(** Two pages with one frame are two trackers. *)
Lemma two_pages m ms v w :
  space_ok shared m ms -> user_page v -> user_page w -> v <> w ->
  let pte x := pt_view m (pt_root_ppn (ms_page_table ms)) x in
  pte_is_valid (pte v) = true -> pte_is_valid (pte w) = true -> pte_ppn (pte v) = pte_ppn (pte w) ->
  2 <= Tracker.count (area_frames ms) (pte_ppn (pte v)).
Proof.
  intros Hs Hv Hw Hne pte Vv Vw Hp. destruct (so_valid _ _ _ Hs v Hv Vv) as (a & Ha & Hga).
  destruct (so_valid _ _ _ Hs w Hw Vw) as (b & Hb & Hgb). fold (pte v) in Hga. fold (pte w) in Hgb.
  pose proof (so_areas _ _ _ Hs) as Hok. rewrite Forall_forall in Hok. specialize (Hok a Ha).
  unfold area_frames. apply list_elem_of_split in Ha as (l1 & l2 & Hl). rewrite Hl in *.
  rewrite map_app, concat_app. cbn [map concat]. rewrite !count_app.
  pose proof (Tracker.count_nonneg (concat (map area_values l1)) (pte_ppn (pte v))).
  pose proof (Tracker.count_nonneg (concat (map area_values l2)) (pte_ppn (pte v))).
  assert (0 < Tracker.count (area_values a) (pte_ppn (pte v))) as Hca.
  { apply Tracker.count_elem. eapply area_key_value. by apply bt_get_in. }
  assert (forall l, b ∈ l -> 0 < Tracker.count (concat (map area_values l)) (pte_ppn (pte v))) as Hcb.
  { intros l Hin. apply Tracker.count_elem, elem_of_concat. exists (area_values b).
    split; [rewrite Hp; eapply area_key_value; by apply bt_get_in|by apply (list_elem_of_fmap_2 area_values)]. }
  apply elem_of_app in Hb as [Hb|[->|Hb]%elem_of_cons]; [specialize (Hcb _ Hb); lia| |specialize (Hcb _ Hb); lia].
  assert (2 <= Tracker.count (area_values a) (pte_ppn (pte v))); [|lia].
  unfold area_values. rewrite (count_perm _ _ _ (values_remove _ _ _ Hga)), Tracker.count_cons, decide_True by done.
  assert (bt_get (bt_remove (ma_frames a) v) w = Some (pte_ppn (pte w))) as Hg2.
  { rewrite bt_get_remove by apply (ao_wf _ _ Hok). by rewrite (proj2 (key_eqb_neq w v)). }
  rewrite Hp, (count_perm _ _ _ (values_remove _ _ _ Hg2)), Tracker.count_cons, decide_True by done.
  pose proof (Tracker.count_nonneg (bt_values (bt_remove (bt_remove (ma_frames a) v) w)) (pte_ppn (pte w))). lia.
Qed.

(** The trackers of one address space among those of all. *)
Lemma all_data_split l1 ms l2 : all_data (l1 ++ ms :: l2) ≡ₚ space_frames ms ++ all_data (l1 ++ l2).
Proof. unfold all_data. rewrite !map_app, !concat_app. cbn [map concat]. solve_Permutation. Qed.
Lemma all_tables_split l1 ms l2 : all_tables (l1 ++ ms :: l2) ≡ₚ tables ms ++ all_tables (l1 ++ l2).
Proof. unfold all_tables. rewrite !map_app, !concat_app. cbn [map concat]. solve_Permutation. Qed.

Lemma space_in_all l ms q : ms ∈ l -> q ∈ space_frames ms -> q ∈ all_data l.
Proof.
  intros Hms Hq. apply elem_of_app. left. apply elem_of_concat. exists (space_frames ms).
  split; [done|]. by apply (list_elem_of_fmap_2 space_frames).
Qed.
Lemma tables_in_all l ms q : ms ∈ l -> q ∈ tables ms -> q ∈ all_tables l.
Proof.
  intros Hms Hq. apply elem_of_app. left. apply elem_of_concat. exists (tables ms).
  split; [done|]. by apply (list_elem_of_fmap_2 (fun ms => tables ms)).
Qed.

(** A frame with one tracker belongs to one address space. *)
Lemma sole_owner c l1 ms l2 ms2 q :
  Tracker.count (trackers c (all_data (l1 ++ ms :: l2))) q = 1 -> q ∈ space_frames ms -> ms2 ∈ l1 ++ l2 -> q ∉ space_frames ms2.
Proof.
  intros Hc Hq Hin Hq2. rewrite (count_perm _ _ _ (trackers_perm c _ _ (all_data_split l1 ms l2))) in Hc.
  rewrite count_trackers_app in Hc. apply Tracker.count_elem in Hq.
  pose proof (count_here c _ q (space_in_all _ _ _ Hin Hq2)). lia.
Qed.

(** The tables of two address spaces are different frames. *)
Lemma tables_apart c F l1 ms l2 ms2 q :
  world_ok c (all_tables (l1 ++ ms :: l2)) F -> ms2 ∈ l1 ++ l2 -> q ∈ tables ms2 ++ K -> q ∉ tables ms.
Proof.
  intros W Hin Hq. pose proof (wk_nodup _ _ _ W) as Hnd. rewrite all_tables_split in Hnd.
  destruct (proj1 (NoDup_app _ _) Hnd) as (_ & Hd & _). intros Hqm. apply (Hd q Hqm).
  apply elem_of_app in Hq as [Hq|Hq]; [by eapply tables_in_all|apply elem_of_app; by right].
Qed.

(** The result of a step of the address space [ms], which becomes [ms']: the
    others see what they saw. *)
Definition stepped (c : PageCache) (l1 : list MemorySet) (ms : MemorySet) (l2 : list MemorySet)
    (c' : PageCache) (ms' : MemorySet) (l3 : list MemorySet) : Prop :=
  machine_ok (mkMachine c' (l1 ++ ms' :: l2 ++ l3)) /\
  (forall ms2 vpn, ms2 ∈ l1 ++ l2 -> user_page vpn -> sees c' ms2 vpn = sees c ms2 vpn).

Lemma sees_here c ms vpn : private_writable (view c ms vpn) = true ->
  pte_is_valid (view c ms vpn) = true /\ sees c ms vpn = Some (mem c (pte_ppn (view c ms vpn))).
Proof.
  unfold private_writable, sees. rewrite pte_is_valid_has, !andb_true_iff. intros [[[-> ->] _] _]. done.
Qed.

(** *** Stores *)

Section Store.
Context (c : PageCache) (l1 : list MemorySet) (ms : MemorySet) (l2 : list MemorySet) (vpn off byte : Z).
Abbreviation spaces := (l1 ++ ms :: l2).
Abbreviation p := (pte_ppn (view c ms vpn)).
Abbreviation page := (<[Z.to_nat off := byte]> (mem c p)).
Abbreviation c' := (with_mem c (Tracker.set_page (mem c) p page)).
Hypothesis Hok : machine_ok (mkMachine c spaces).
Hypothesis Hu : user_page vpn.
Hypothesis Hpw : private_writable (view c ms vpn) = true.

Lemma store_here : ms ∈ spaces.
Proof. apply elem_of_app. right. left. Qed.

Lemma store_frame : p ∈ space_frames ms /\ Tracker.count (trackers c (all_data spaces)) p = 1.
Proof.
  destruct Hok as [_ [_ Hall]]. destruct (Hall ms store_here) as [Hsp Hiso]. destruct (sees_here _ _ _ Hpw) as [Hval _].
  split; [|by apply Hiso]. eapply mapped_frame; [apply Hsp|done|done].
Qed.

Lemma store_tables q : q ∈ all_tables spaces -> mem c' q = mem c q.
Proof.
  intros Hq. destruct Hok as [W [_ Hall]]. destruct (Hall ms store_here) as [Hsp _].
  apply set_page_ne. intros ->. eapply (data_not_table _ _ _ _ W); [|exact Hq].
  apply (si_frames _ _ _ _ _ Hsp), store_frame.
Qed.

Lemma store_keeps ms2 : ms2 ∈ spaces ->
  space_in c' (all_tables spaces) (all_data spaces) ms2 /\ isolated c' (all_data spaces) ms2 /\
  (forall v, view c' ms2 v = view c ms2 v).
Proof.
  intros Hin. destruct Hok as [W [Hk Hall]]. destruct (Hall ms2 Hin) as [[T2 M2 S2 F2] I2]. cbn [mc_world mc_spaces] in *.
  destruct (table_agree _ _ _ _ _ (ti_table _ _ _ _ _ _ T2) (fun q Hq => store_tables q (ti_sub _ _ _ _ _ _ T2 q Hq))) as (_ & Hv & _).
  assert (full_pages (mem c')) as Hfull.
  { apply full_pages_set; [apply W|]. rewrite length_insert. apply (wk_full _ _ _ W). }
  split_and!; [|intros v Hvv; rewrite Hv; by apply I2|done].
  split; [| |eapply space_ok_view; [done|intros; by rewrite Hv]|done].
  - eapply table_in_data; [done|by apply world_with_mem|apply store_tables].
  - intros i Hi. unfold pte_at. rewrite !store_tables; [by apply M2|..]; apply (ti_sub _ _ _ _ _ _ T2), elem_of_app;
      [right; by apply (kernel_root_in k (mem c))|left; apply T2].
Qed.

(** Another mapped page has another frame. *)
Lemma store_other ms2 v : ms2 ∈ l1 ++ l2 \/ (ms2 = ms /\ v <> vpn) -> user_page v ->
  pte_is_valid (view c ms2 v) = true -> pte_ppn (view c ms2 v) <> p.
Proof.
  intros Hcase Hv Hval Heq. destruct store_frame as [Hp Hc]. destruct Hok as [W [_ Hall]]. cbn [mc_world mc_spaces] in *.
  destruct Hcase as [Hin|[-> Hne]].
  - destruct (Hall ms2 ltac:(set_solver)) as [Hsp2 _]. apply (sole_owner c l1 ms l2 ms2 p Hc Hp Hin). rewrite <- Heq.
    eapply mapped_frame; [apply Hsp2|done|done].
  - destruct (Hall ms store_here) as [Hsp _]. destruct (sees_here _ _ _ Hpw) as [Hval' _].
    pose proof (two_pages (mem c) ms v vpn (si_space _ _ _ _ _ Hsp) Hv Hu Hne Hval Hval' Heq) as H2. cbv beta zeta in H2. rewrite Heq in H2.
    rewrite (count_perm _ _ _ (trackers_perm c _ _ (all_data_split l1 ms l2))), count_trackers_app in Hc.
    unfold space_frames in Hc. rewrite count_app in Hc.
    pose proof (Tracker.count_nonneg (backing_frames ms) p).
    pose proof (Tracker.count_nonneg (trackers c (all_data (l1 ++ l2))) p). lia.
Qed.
...
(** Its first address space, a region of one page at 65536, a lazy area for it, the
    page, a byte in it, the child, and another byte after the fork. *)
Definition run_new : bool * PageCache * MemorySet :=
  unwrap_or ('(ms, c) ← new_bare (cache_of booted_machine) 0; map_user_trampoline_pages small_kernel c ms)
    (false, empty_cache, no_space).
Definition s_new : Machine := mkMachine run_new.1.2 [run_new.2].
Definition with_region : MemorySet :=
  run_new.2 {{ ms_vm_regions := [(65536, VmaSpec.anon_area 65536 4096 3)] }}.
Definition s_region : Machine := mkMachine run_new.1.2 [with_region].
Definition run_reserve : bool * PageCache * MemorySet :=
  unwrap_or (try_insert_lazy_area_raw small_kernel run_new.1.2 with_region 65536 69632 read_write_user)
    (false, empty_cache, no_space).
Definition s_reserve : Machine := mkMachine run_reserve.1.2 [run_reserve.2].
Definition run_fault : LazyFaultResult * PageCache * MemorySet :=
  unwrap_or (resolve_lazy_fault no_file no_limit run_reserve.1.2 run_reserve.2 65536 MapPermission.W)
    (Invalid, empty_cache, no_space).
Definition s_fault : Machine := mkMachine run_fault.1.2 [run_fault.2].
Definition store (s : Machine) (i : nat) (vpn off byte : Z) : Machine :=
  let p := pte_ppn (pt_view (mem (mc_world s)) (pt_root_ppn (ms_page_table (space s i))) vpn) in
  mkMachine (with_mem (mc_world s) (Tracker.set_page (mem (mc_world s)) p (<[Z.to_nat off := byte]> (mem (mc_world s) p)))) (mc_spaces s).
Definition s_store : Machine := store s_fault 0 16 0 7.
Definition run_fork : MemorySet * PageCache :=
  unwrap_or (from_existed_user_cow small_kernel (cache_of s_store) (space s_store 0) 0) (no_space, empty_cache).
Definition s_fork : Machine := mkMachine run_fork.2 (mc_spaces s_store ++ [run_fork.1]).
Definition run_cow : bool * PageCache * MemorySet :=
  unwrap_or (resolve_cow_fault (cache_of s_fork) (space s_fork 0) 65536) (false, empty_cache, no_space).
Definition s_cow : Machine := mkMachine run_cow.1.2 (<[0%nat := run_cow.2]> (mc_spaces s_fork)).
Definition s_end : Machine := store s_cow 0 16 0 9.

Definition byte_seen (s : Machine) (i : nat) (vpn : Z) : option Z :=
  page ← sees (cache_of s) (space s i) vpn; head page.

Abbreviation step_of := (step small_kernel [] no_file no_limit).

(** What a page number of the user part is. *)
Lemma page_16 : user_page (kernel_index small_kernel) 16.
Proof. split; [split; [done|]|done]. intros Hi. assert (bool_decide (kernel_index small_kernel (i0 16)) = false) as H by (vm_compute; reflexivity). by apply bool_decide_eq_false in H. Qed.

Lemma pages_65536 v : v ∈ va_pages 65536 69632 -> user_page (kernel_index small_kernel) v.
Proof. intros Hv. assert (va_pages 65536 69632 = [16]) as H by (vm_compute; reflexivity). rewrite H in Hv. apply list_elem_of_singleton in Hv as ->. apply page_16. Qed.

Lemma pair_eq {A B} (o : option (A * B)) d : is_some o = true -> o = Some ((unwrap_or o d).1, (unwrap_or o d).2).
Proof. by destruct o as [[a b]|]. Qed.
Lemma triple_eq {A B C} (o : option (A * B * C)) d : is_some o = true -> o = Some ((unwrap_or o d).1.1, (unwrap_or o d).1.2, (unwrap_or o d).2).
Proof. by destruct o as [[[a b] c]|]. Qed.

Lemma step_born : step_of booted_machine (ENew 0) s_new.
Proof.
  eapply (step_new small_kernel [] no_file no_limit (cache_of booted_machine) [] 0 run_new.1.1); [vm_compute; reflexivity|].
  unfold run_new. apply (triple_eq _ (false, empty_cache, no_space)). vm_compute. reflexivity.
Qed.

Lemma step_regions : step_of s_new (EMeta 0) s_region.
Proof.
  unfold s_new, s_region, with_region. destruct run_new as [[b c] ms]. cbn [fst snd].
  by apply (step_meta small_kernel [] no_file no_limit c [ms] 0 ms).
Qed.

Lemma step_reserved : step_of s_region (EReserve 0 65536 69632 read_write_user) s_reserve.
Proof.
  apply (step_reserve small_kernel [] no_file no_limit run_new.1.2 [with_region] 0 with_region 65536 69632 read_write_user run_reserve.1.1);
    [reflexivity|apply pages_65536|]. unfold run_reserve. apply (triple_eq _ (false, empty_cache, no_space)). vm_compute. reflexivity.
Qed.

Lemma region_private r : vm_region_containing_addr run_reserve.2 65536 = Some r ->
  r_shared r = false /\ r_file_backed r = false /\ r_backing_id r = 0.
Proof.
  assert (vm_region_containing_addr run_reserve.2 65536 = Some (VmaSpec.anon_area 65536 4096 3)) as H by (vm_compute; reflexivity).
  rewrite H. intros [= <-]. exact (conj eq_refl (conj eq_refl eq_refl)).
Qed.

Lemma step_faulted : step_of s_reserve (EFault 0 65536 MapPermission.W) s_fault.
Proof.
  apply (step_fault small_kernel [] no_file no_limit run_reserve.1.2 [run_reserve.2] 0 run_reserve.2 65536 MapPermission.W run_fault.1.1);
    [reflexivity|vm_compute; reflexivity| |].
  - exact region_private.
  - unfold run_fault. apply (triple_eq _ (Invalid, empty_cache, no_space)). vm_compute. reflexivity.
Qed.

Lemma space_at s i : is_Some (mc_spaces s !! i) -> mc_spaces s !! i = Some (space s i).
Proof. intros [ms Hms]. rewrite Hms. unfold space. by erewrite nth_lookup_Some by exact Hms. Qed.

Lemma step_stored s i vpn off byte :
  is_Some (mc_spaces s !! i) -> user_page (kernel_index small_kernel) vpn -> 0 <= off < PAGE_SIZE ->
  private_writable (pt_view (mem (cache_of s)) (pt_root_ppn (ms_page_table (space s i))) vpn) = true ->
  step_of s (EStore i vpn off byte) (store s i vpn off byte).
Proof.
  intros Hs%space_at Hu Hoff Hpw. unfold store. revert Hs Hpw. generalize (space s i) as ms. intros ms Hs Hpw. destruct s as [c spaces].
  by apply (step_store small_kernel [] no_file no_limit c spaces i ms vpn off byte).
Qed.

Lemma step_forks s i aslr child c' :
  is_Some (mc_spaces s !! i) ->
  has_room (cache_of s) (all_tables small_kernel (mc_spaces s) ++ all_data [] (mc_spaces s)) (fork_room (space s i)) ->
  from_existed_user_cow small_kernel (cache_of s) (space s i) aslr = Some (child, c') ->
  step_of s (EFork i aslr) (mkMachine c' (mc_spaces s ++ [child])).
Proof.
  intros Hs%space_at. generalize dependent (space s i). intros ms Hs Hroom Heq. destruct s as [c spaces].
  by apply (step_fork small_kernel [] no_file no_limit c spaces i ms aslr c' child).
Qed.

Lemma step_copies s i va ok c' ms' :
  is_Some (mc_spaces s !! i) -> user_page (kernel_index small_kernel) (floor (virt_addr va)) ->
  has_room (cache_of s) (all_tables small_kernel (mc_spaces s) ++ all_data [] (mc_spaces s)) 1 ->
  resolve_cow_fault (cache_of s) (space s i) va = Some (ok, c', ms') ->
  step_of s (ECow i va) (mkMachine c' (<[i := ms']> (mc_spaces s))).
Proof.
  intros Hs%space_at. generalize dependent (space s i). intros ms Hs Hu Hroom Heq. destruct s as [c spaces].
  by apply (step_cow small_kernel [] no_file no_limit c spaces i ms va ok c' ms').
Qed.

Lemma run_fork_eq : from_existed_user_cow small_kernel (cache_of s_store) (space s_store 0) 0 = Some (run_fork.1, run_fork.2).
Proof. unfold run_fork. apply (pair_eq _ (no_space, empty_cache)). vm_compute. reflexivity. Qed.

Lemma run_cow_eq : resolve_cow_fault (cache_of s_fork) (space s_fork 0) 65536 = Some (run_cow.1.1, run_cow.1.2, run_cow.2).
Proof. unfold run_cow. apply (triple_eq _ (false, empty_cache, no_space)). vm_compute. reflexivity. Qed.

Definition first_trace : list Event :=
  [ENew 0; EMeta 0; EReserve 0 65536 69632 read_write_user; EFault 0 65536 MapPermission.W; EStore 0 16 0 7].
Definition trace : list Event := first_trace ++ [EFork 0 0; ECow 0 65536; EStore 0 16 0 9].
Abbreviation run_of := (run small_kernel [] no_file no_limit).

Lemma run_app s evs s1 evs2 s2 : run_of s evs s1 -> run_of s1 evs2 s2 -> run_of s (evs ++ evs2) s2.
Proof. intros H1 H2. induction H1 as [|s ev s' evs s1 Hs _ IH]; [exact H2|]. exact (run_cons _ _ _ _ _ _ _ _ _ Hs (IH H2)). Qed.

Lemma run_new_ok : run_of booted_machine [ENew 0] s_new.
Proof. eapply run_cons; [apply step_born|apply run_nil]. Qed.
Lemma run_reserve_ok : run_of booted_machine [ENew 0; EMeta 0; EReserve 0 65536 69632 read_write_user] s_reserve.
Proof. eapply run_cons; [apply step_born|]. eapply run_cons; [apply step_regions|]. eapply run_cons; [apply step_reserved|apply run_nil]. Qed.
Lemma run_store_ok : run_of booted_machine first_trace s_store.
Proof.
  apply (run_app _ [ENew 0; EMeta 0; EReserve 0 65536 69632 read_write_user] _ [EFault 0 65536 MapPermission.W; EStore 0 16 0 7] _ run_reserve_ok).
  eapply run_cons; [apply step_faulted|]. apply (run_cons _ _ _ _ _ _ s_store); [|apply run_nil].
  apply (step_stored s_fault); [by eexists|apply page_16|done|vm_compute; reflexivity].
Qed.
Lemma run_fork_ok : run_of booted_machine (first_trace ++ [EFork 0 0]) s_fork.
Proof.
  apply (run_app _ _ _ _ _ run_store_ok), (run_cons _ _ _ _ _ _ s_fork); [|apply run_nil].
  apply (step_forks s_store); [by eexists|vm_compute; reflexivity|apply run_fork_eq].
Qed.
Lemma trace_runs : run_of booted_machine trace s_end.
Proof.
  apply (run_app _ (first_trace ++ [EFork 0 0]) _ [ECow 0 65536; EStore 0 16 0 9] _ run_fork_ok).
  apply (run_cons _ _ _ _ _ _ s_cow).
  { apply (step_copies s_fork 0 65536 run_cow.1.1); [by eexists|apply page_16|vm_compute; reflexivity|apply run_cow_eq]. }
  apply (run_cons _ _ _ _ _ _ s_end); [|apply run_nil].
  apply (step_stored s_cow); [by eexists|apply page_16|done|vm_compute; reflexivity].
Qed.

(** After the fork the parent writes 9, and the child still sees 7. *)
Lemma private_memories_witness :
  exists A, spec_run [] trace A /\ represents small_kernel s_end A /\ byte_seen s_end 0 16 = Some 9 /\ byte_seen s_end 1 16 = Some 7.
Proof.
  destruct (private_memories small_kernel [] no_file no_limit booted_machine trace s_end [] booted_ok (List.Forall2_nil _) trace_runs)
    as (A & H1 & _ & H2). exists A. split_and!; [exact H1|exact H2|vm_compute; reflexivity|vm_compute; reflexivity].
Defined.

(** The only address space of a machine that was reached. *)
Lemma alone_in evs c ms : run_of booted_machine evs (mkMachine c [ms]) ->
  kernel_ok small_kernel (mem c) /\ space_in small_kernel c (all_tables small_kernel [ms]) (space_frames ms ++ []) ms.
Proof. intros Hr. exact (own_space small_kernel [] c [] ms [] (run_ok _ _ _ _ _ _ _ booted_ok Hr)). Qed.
==
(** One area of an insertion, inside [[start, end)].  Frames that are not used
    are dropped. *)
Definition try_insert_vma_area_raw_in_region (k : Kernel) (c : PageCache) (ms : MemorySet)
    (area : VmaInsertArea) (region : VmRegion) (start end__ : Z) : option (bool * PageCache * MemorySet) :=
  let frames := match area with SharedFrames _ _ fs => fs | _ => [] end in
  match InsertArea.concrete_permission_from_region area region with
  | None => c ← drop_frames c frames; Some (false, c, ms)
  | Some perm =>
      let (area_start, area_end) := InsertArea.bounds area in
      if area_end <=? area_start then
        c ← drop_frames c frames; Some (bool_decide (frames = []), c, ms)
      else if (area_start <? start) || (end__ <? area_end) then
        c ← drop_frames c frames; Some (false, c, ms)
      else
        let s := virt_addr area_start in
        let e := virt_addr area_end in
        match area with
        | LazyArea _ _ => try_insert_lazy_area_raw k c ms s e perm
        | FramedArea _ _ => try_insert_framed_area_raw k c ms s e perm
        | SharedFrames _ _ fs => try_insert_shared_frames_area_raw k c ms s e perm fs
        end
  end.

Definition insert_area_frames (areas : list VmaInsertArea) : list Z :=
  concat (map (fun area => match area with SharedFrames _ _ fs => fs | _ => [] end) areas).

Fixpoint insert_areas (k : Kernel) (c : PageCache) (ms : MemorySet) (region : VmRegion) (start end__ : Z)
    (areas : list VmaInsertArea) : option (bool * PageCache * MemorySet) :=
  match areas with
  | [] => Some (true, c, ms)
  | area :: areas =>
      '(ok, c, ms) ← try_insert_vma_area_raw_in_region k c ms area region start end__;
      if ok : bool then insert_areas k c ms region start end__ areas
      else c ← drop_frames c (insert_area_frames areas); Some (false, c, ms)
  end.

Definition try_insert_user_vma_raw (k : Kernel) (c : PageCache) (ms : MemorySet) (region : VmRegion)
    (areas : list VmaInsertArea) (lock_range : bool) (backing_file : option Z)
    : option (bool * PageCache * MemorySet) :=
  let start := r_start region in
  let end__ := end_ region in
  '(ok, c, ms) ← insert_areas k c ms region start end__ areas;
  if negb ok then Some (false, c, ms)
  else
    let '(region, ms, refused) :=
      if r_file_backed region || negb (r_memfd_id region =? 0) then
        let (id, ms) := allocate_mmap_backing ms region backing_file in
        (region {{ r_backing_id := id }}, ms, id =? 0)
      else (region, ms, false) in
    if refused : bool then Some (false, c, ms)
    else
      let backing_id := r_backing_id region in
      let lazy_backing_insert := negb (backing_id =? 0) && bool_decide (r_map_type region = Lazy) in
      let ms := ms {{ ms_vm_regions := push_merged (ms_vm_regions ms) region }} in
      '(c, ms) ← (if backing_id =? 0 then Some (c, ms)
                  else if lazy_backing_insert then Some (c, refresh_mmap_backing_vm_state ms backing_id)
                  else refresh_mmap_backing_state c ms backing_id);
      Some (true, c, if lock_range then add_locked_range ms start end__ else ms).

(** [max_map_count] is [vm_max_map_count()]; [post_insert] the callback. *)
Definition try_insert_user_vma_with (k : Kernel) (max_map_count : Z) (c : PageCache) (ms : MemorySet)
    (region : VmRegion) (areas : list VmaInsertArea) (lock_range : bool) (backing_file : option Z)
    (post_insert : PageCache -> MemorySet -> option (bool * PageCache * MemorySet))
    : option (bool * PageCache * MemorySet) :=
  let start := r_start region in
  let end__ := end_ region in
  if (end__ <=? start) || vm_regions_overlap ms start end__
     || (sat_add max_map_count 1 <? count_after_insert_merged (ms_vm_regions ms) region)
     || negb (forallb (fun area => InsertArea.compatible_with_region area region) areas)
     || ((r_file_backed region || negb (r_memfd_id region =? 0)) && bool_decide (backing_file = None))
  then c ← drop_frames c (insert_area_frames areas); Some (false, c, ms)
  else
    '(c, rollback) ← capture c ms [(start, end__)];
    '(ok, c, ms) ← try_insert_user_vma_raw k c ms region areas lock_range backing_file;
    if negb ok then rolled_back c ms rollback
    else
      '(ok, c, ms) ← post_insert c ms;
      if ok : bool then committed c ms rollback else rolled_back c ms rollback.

# [Description of the task]
Would you quote everything above from the line containing "(** Two pages" down to the line containing "assert (bt_get (bt_remove"? Include both of those lines and nothing else.

# [Exercise solution]
(** Two pages with one frame are two trackers. *)
Lemma two_pages m ms v w :
  space_ok shared m ms -> user_page v -> user_page w -> v <> w ->
  let pte x := pt_view m (pt_root_ppn (ms_page_table ms)) x in
  pte_is_valid (pte v) = true -> pte_is_valid (pte w) = true -> pte_ppn (pte v) = pte_ppn (pte w) ->
  2 <= Tracker.count (area_frames ms) (pte_ppn (pte v)).
Proof.
  intros Hs Hv Hw Hne pte Vv Vw Hp. destruct (so_valid _ _ _ Hs v Hv Vv) as (a & Ha & Hga).
  destruct (so_valid _ _ _ Hs w Hw Vw) as (b & Hb & Hgb). fold (pte v) in Hga. fold (pte w) in Hgb.
  pose proof (so_areas _ _ _ Hs) as Hok. rewrite Forall_forall in Hok. specialize (Hok a Ha).
  unfold area_frames. apply list_elem_of_split in Ha as (l1 & l2 & Hl). rewrite Hl in *.
  rewrite map_app, concat_app. cbn [map concat]. rewrite !count_app.
  pose proof (Tracker.count_nonneg (concat (map area_values l1)) (pte_ppn (pte v))).
  pose proof (Tracker.count_nonneg (concat (map area_values l2)) (pte_ppn (pte v))).
  assert (0 < Tracker.count (area_values a) (pte_ppn (pte v))) as Hca.
  { apply Tracker.count_elem. eapply area_key_value. by apply bt_get_in. }
  assert (forall l, b ∈ l -> 0 < Tracker.count (concat (map area_values l)) (pte_ppn (pte v))) as Hcb.
  { intros l Hin. apply Tracker.count_elem, elem_of_concat. exists (area_values b).
    split; [rewrite Hp; eapply area_key_value; by apply bt_get_in|by apply (list_elem_of_fmap_2 area_values)]. }
  apply elem_of_app in Hb as [Hb|[->|Hb]%elem_of_cons]; [specialize (Hcb _ Hb); lia| |specialize (Hcb _ Hb); lia].
  assert (2 <= Tracker.count (area_values a) (pte_ppn (pte v))); [|lia].
  unfold area_values. rewrite (count_perm _ _ _ (values_remove _ _ _ Hga)), Tracker.count_cons, decide_True by done.
  assert (bt_get (bt_remove (ma_frames a) v) w = Some (pte_ppn (pte w))) as Hg2.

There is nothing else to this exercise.